“I spent five days at home in July,” she said. “We did 70 clinics last year. We did five clinics over one weekend.”
The “we” includes Holson and her group of contract instructors who crisscross the country doing clinics in arenas and on the turf on behalf of the USPA. “We have a map of the United States and we color in a state every time we do a clinic there,” she said.
“We’ve been from Hawaii to Maine and from Spokane, Wash., to Florida,” she explained, adding that selecting the instructor to go to Hawaii for a 10-day clinic was not an easy decision. Every one of the clinicians believed they were the perfect fit for that assignment, she said.
Indiana has now been filled in after Holson left her home in Aiken, S.C., to do a three-day clinic at Culver Academies on Jan. 9-11. It also happened to be part of the worst week for snow and cold this winter. But that didn’t phase her. “It’s OK,” she said. “I grew up in Vermont.”
Since the Culver polo program “is so incredibly established,” Holson wanted to focus strictly on individual player development. That meant running individual drills on Friday evening, doing a combination of individual drills and team scrimmages on Saturday, and playing competitive chukkers on Sunday with the emphasis on using the techniques practiced during the previous two sessions.
During Sunday’s chukkers, Culver polo coaches Frank Stubblefield and Savannah Kranich played with the CMA and CGA junior varsity players when they squared off against their respective varsities. Having an experienced player can help reinforce to the younger players the lessons learned during the drills, Holson explained.
Holson is familiar with Culver. “I’ve known about it for years. It’s such a strong program.” She also worked with CMA players Eduardo Margalef ’17 (Aurora, Ill.) and Robson Macartney ’17 (Bentonville, Ark.) over the summer, helping Margalef qualify for a national spotlight tournament. So when Stubblefield called, she knew she wanted to come.

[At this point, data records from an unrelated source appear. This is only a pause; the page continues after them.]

(* ===== verification/Rcu.v ===== *)
(** * kernel/generic/memory/rcu.cc and rcu.hh: deferred reclamation

    An object that other processors may still be reading is not freed at once: the processor
    that gives it up pushes a callback, and every processor calls [quiet] from time to time, when
    it holds no such object.  [RCU] counts generations; a generation is complete when every
    processor has been quiet in it, which a bit mask of 64-bit words records.  A processor keeps
    two lists of callbacks: those pushed since its last batch, and the batch that waits for a
    generation.

    [quiet] holds the lock of [RCU] in two parts and runs the callbacks without it, so it is
    three steps here, [quiet_silence], [quiet_run] and [quiet_adopt], which other processors can
    interleave.  A callback may push others ([pushes]).  Generations are 64 bits wide in the code
    and unbounded here; a failed assertion is [None]. *)

From stdpp Require Import base numbers list sets.
From Stdlib Require Import ZArith Lia.
From S2P Require Import Prelude.
Open Scope Z_scope.

(** ** Data *)

(** [RCU_Head]: the object it is in, and the function *)
Record RCU_Head := RcuHead { rcu_self : Z; rcu_func : Z }.
#[global] Instance RCU_Head_eq : EqDecision RCU_Head.
Proof. solve_decision. Defined.

Record RCU := Rcu { bitmask : list Z; generation : Z; highest_generation : Z }.
Record RCU_CPU := RcuCpu { current_callbacks : list RCU_Head; next_callbacks : list RCU_Head; cpu_generation : Z }.

Section Rcu.
  Context (number_of_cpus : nat) (pushes : RCU_Head -> list RCU_Head).

(** ** Operations *)

Definition word_of (b : list Z) (i : nat) : Z := default 0 (b !! i).

Definition cpu_bit_set (b : list Z) (cpu_id : nat) : bool :=
  negb (Z.land (word_of b (cpu_id / 64)) (Z.shiftl 1 (Z.of_nat (cpu_id mod 64))) =? 0).

Definition silence_cpu (b : list Z) (cpu_id : nat) : list Z :=
  <[(cpu_id / 64)%nat := Z.land (word_of b (cpu_id / 64)) (Z.lxor (2 ^ 64 - 1) (Z.shiftl 1 (Z.of_nat (cpu_id mod 64))))]> b.

Definition generation_complete (b : list Z) : bool := forallb (fun w => w =? 0) b.

Definition full_word (i : nat) : Z :=
  if bool_decide ((i + 1) * 64 <= number_of_cpus)%nat then 2 ^ 64 - 1
  else Z.shiftl 1 (Z.of_nat number_of_cpus - Z.of_nat i * 64) - 1.

Definition start_generation (p : RCU) : RCU :=
  Rcu (imap (fun i _ => full_word i) (bitmask p)) (generation p + 1) (generation p + 1 + 1).

(** [RCU_CPU::push] *)
Definition push_callback (x : RCU_Head) (c : RCU_CPU) : RCU_CPU :=
  RcuCpu (current_callbacks c) (x :: next_callbacks c) (cpu_generation c).

Definition push_all (l : list RCU_Head) (c : RCU_CPU) : RCU_CPU := foldl (fun c x => push_callback x c) c l.

(** The callbacks that a list makes, with the flag they get, and the processor afterwards *)
Fixpoint run_callbacks (l : list RCU_Head) (c : RCU_CPU) : list (RCU_Head * bool) * RCU_CPU :=
  match l with
  | [] => ([], c)
  | x :: l =>
      let chained := match l with y :: _ => rcu_func y =? rcu_func x | [] => false end in
      let '(calls, c) := run_callbacks l (push_all (pushes x) c) in
      ((x, chained) :: calls, c)
  end.

(** [RCU_CPU::quiet]: the part that reports the processor *)
Definition quiet_silence (p : RCU) (my_cpu_id : nat) : RCU :=
  if cpu_bit_set (bitmask p) my_cpu_id then
    let b := silence_cpu (bitmask p) my_cpu_id in
    if generation_complete b then
      let p := Rcu b (generation p + 1) (highest_generation p) in
      if generation p <=? highest_generation p then start_generation p else p
    else Rcu b (generation p) (highest_generation p)
  else p.

(** the part that makes the callbacks of a batch that has waited long enough *)
Definition quiet_run (p : RCU) (c : RCU_CPU) : list (RCU_Head * bool) * RCU_CPU :=
  if cpu_generation c <? generation p then
    let '(calls, c) := run_callbacks (current_callbacks c) c in
    (calls, RcuCpu [] (next_callbacks c) (cpu_generation c))
  else ([], c).

(** and the part that takes the next batch *)
Definition quiet_adopt (p : RCU) (c : RCU_CPU) : option (RCU * RCU_CPU) :=
  match current_callbacks c, next_callbacks c with
  | [], (_ :: _) as l =>
      let g := generation p + 1 in
      let c := RcuCpu l [] g in
      if negb (generation_complete (bitmask p)) then
        if highest_generation p <=? g + 1 then Some (Rcu (bitmask p) (generation p) (g + 1), c) else None
      else Some (start_generation p, c)
  | _, _ => Some (p, c)
  end.

(** ** The system *)

(** Where a processor is in [quiet] *)
Inductive phase := Outside | Silenced | HasRun.
Record proc := Proc { p_cpu : RCU_CPU; p_phase : phase }.
Record sys := Sys { parent : RCU; procs : list proc; calls : list (RCU_Head * bool); pushed : list RCU_Head }.

Definition init : sys :=
  Sys (Rcu (replicate ((number_of_cpus + 63) / 64) 0) 0 0) (replicate number_of_cpus (Proc (RcuCpu [] [] 0) Outside)) [] [].

(** A processor pushes a callback, or goes on with [quiet] *)
Inductive event := Push (c : nat) (x : RCU_Head) | Step (c : nat).
#[global] Instance event_eq : EqDecision event.
Proof. solve_decision. Defined.

Definition step (e : event) (s : sys) : option sys :=
  match e with
  | Push c x =>
      p ← procs s !! c;
      match p_phase p with
      | Outside => Some (Sys (parent s) (<[c := Proc (push_callback x (p_cpu p)) Outside]> (procs s)) (calls s) (x :: pushed s))
      | _ => None
      end
  | Step c =>
      p ← procs s !! c;
      match p_phase p with
      | Outside => Some (Sys (quiet_silence (parent s) c) (<[c := Proc (p_cpu p) Silenced]> (procs s)) (calls s) (pushed s))
      | Silenced =>
          let '(made, cpu) := quiet_run (parent s) (p_cpu p) in
          Some (Sys (parent s) (<[c := Proc cpu HasRun]> (procs s)) (calls s ++ made) ((made.*1 ≫= pushes) ++ pushed s))
      | HasRun =>
          '(r, cpu) ← quiet_adopt (parent s) (p_cpu p);
          Some (Sys r (<[c := Proc cpu Outside]> (procs s)) (calls s) (pushed s))
      end
  end.

(** Events that a processor which is there can take part in *)
Definition enabled (e : event) (s : sys) : Prop :=
  match e with
  | Push c _ => exists p, procs s !! c = Some p /\ p_phase p = Outside
  | Step c => (c < number_of_cpus)%nat
  end.

(** ** The bit mask *)

Definition bit (b : list Z) (c : nat) : bool := Z.testbit (word_of b (c / 64)) (Z.of_nat (c mod 64)).

Definition mask_ok (b : list Z) : Prop :=
  length b = ((number_of_cpus + 63) / 64)%nat
  /\ forall i w, b !! i = Some w -> 0 <= w < 2 ^ 64 /\ forall k, Z.testbit w k = true -> 0 <= k < 64 /\ 64 * Z.of_nat i + k < Z.of_nat number_of_cpus.

Lemma cpu_bit_set_bit b c : cpu_bit_set b c = bit b c.
Proof.
  unfold cpu_bit_set, bit. rewrite Z.shiftl_1_l. set (w := word_of b _). set (k := Z.of_nat (c mod 64)). assert (Hk : 0 <= k) by (subst k; lia).
  destruct (Z.testbit w k) eqn:E.
  - destruct (Z.eqb_spec (Z.land w (2 ^ k)) 0) as [H|H]; [|done]. assert (Z.testbit (Z.land w (2 ^ k)) k = true) as Hb by (rewrite Z.land_spec, E, Z.pow2_bits_true; done).
    by rewrite H, Z.bits_0 in Hb.
  - destruct (Z.eqb_spec (Z.land w (2 ^ k)) 0) as [H|H]; [done|]. exfalso. apply H. apply Z.bits_inj'. intros i Hi. rewrite Z.land_spec, Z.bits_0.
    destruct (decide (i = k)) as [->|Hne]; [by rewrite E|]. rewrite Z.pow2_bits_false by lia. apply andb_false_r.
Qed.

Individual player development is the main focus of USPA Polo Development. Now a separate arm of the USPA, it has taken over the intercollegiate and interscholastic programs for that reason, Holson said. Because the best way to sustain the game, she added, is to develop the talents of the younger players.
“It’s so much fun,” Holson said of the clinics. Since she helped rejuvenate the development program in 2013, instructors have gone from doing 20 clinics a year, to 70 in 2014, and 2015’s goal is to do more than 80. “I get to see so many cool clubs. I want to try coloring in all the states on the map.”